Witnesses Portray Martha Shoffner As Cranky, Demanding

LITTLE ROCK — Federal prosecutors drew testimony Thursday from current and former Arkansas treasurer's office employees about how the state missed profit opportunities by selling bonds early and angry outbursts by former Treasurer Martha Shoffner, who is accused of illegally accepting $36,000 from a bond dealer.

The government also worked to block part of Shoffner's lawyer's trial strategy. In opening statements, attorney Chuck Banks told jurors his client should have been cited by the state Ethics Commission for not reporting gifts rather than face federal indictment.

Before the jury was brought in Thursday, Assistant U.S. Attorney Charles Ray White cited case law that would block Banks from saying the wrong law is being applied to the alleged offenses.

U.S. District Judge J. Leon Holmes asked Banks to approach the bench if he intended to use the tactic during cross examination but withheld a formal ruling to give Banks time to write a reply. At stake is whether Banks can continue his tactic in closing arguments, which aren't expected until next week.

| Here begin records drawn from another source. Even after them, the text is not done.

(* ===== verification/FileTypes.v ===== *)
(** * The vocabulary of the drive: internal/domain/storage.go

    Entries, requests and results of the provider interface, with the small
    files of the package that add to them (directory_preparation.go,
    upload_actions.go, upload_admission.go, upload_lifecycle.go).  Times are
    nanoseconds; a JSON-only attribute of a field has no counterpart. *)

From Stdlib Require Import ZArith Lia.
From S2P Require Import Prelude GoLib Errors DomainPath DomainIDs ObjectStore.

Open Scope Z_scope.

Module FileTypes.

Abbreviation Version := gostring (only parsing).
Abbreviation UploadID := gostring (only parsing).
Abbreviation OperationID := gostring (only parsing).

(** [type EntryKind string] *)
Definition EntryFile : gostring := "file".
Definition EntryDirectory : gostring := "directory".

Record Entry := {
  Entry_Path : UserPath;
  Entry_Name : gostring;
  Entry_Kind : gostring;
  Entry_Size : Z;
  Entry_FileCount : Z;
  Entry_MediaType : gostring;
  Entry_ModifiedAt : Z;
  Entry_Version : Version;
  Entry_ContentID : gostring;
  Entry_ContentVersion : gostring;
  Entry_ContentModifiedAt : Z;
}.

(** [type ConflictMode string] *)
Definition ConflictFail : gostring := "fail".
Definition ConflictReplace : gostring := "replace".
Definition ConflictRename : gostring := "rename".

Definition ConflictMode_Valid (m : gostring) : bool :=
  bool_decide (m = ConflictFail) || bool_decide (m = ConflictReplace) || bool_decide (m = ConflictRename).

Definition NormalizeConflictMode (mode : gostring) : res gostring :=
  if bool_decide (mode = []) then Ok ConflictFail
  else _ ← guard_err (negb (ConflictMode_Valid mode)) (NewError ErrorInvalid "invalid conflict mode"); Ok mode.

(** [type SortField string] *)
Definition SortName : gostring := "name".
Definition SortModified : gostring := "modified".
Definition SortSize : gostring := "size".
Definition SortKind : gostring := "kind".

Record ListRequest := {
  List_Directory : UserPath;
  List_PageSize : Z;
  List_Cursor : gostring;
  List_Sort : gostring;
  List_Descending : bool;
}.

Record ListPage := { Page_Current : Entry; Page_Entries : list Entry; Page_NextCursor : gostring }.

Record ChildLookupRequest := { Lookup_Directory : UserPath; Lookup_Names : list gostring }.
Record ChildLookup := { Child_Current : Entry; Child_Entries : list Entry }.

Record CreateDirectoryRequest := {
  Create_Path : UserPath;
  Create_Conflict : gostring;
  Create_ExpectedVersion : Version;
}.

(** [MoveRequest] is the same type. *)
Record CopyRequest := {
  Copy_Source : UserPath;
  Copy_Destination : UserPath;
  Copy_Conflict : gostring;
  Copy_ExpectedSource : Version;
  Copy_ExpectedTarget : Version;
  Copy_IdempotencyKey : gostring;
}.

Record DeleteRequest := {
  Delete_Path : UserPath;
  Delete_ExpectedVersion : Version;
  Delete_IdempotencyKey : gostring;
}.

Record TrashRequest := {
  Trash_Path : UserPath;
  Trash_ExpectedVersion : Version;
  Trash_TrashID : gostring;
  Trash_IdempotencyKey : gostring;
}.

Record TrashEntry := {
  TrashEntry_TrashID : gostring;
  TrashEntry_OwnerUserID : UserID;
  TrashEntry_OriginalPath : UserPath;
  TrashEntry_TrashedPath : UserPath;
  TrashEntry_Entry : Entry;
  TrashEntry_TrashedAt : Z;
  TrashEntry_OriginalVersion : Version;
}.

Record TrashListRequest := { TrashList_Limit : Z; TrashList_Cursor : gostring }.
Record TrashListPage := { TrashPage_Items : list TrashEntry; TrashPage_NextCursor : gostring }.

(** [type OperationState string] *)
Definition OperationPending : gostring := "pending".
Definition OperationRunning : gostring := "running".
Definition OperationSucceeded : gostring := "succeeded".
Definition OperationFailed : gostring := "failed".

Record Operation := {
  Operation_ID : OperationID;
  Operation_State : gostring;
  Operation_ErrorKind : gostring;
  Operation_Error : gostring;
  Operation_StartedAt : Z;
  Operation_UpdatedAt : Z;
}.

Record NamespaceBatchItemResult := {
  Item_Source : UserPath;
  Item_Destination : UserPath;
  Item_TrashID : gostring;
  Item_OperationID : OperationID;
  Item_State : gostring;
}.

Record NamespaceBatchResult := { Batch_Operation : Operation; Batch_Items : list NamespaceBatchItemResult }.

(** ** Uploads *)

(** [type UploadState string] *)
Definition UploadStateActive : gostring := "active".
Definition UploadStateCompleted : gostring := "completed".
Definition UploadStateAborted : gostring := "aborted".
Definition UploadStateExpired : gostring := "expired".

Record UploadCapability := {
  UCap_UploadID : UploadID;
  UCap_Protocol : gostring;
  UCap_URL : gostring;
  UCap_Method : gostring;
  UCap_Headers : gmap gostring gostring;
  UCap_ExpiresAt : Z;
  UCap_ChunkRules : option ObjectStore.ChunkRules;
  UCap_Framing : gostring;
  UCap_DeclaredSize : Z;
  UCap_BatchID : gostring;
  UCap_BatchIndex : Z;
  UCap_BatchCount : Z;
}.

Record UploadStatus := {
  UStatus_UploadID : UploadID;
  UStatus_State : gostring;
  UStatus_Path : UserPath;
  UStatus_Protocol : gostring;
  UStatus_ConfirmedOffset : Z;
  UStatus_DataComplete : bool;
  UStatus_DeclaredSize : Z;
  UStatus_ExpiresAt : Z;
}.

Record CreateUploadRequest := {
  CUpload_Path : UserPath;
  CUpload_Size : Z;
  CUpload_MediaType : gostring;
  CUpload_Conflict : gostring;
  CUpload_ExpectedVersion : Version;
  CUpload_Resumable : bool;
  CUpload_IdempotencyKey : gostring;
}.

Record CompleteUploadRequest := {
  Complete_UploadID : UploadID;
  Complete_Path : UserPath;
  Complete_Size : Z;
  Complete_MediaType : gostring;
  Complete_CRC32C : gostring;
}.

Record CompleteUploadBatchItem := { CItem_UploadID : UploadID; CItem_CRC32C : gostring }.
Record CompleteUploadBatchRequest := {
  CBatch_Items : list CompleteUploadBatchItem;
  CBatch_IdempotencyKey : gostring;
}.

Record AbortUploadBatchRequest := {
  ABatch_UploadIDs : list UploadID;
  ABatch_BatchID : gostring;
  ABatch_IdempotencyKey : gostring;
}.

Record CreateDownloadRequest := {
  CDownload_Path : UserPath;
  CDownload_Version : Version;
  CDownload_Disposition : gostring;
}.

Record DownloadCapability := {
  DCap_URL : gostring;
  DCap_Method : gostring;
  DCap_Headers : gmap gostring gostring;
  DCap_ExpiresAt : Z;
}.

(** ** directory_preparation.go *)

Definition MaxDirectoryPreparationItems : Z := 100.

Fixpoint preparation_paths (seen : list UserPath) (paths : list UserPath) : res unit :=
  match paths with
  | [] => Ok tt
  | path :: paths =>
      _ ← guard_err (negb (Valid path) || IsRoot path || bool_decide (path ∈ seen))
            (NewError ErrorInvalid "invalid or duplicate directory preparation path");
      preparation_paths (path :: seen) paths
  end.

Definition ValidateDirectoryPreparationPaths (paths : list UserPath) : res unit :=
  _ ← guard_err ((len paths <? 1) || (MaxDirectoryPreparationItems <? len paths))
        (NewError ErrorInvalid "directory preparation must contain 1 to 100 paths");
  preparation_paths [] paths.

Record DirectoryPreparationResult := {
  Prep_Index : Z;
  Prep_Path : UserPath;
  Prep_Ready : bool;
  Prep_ErrorCode : gostring;
  Prep_Retryable : bool;
}.

(** ** upload_lifecycle.go, upload_actions.go, upload_admission.go *)

Definition MaxUploadLifecycleItems : Z := 100.

Record UploadLifecycleItem := {
  Life_Index : Z;
  Life_UploadID : UploadID;
  Life_Status : option UploadStatus;
  Life_Capability : option UploadCapability;
  Life_ErrorKind : gostring;
  Life_NextAction : gostring;
}.

Record UploadActionItem := { Action_UploadID : UploadID; Action_Action : gostring; Action_CRC32C : gostring }.

Record UploadActionResult := {
  ActionResult_Index : Z;
  ActionResult_UploadID : UploadID;
  ActionResult_Action : gostring;
  ActionResult_Outcome : gostring;
  ActionResult_Status : option UploadStatus;
  ActionResult_Entry : option Entry;
  ActionResult_ErrorKind : gostring;
  ActionResult_Retryable : bool;
  ActionResult_NextAction : gostring;
}.

Record UploadAdmissionResult := {
  Admission_Index : Z;
  Admission_ID : gostring;
  Admission_UploadID : UploadID;
  Admission_Outcome : gostring;
  Admission_Status : option UploadStatus;
  Admission_Capability : option UploadCapability;
  Admission_ErrorKind : gostring;
  Admission_Retryable : bool;
  Admission_NextAction : gostring;
}.
End FileTypes.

Shoffner is being tried on 14 extortion and bribery counts for allegedly steering bond business to dealer Steele Stephens, whose father Shoffner knew from her hometown of Newport.

Stephens was given immunity by prosecutors and is expected to testify. The indictment says he wore a listening device while delivering a payment to Shoffner, which led to her arrest and resignation last year.

Supervising Senior Auditor Joey Buddenberg of the state auditor's office testified that Shoffner had approved a number of trades that involved selling bonds before they matured, costing the state earnings.

"We like explanations for anomalies but we didn't get an explanation beyond, it was what the state treasurer wanted to do," Buddenberg said. "We didn't get satisfactory answers when we asked why these transactions were occurring."

Debbie Rogers, chief deputy treasurer, testified that Shoffner would decide which broker would get the trade when the office needed to make a bond transaction. Chief Investment Officer Autumn Sanson said the same thing and told jurors she repeatedly advised Shoffner against certain transactions and against sending so much business to Stephens, who was with the Russellville-based firm St. Bernard.

Sanson said when she challenged Shoffner, the treasurer told her the office could justify the transactions. Buddenberg said the office had no supporting analysis regarding the trades. An analysis by auditors showed the state missed out on $434,000 worth of earnings.

Sanson said her stances created tension between her and Shoffner. Sanson also described angry, profanity-laced outbursts by Shoffner and said she complained about her staff's competence.

When auditors were reviewing the books, Sanson said, she was asked about the questionable bond trades but could only offer the explanation that, "I was instructed to do so."

She said she felt Shoffner would fire her had she refused or cancelled the transactions.

Cord Rapert, 27, a Jonesboro pharmaceutical salesman and a "distant cousin" of state Sen. Jason Rapert, R-Conway, said he worked two stints as an assistant in Shoffner's office, also helping on her campaigns.

"I was treated horribly," Cord Rapert said. "Nights and weekends were not my own." He said he frequently had to run errands for Shoffner and used his own money to buy her food and pay for her dry cleaning.

He described outbursts of ill temper by Shoffner, saying she'd yell and pound on a desk if something as innocuous as a letter to the Boy Scouts wasn't phrased correctly.

"She didn't understand what was going on in the office, but she ran the office," he said.

Banks asked several witnesses whether Shoffner had the sophistication and background to be a hands-on boss and described her as a figurehead whose role was to promote the work of the office while others did the day-to-day work.

Rapert said that when he submitted his resignation, Shoffner crumpled up his letter, threw it at him and fired him.

Rapert said he'd discussed his impressions of the treasurer's office with his cousin and a number of other legislators on the Joint Audit Committee. Banks said in openings that current and former treasurer's employees tainted the views of auditors and legislators by supplying information to undermine Shoffner.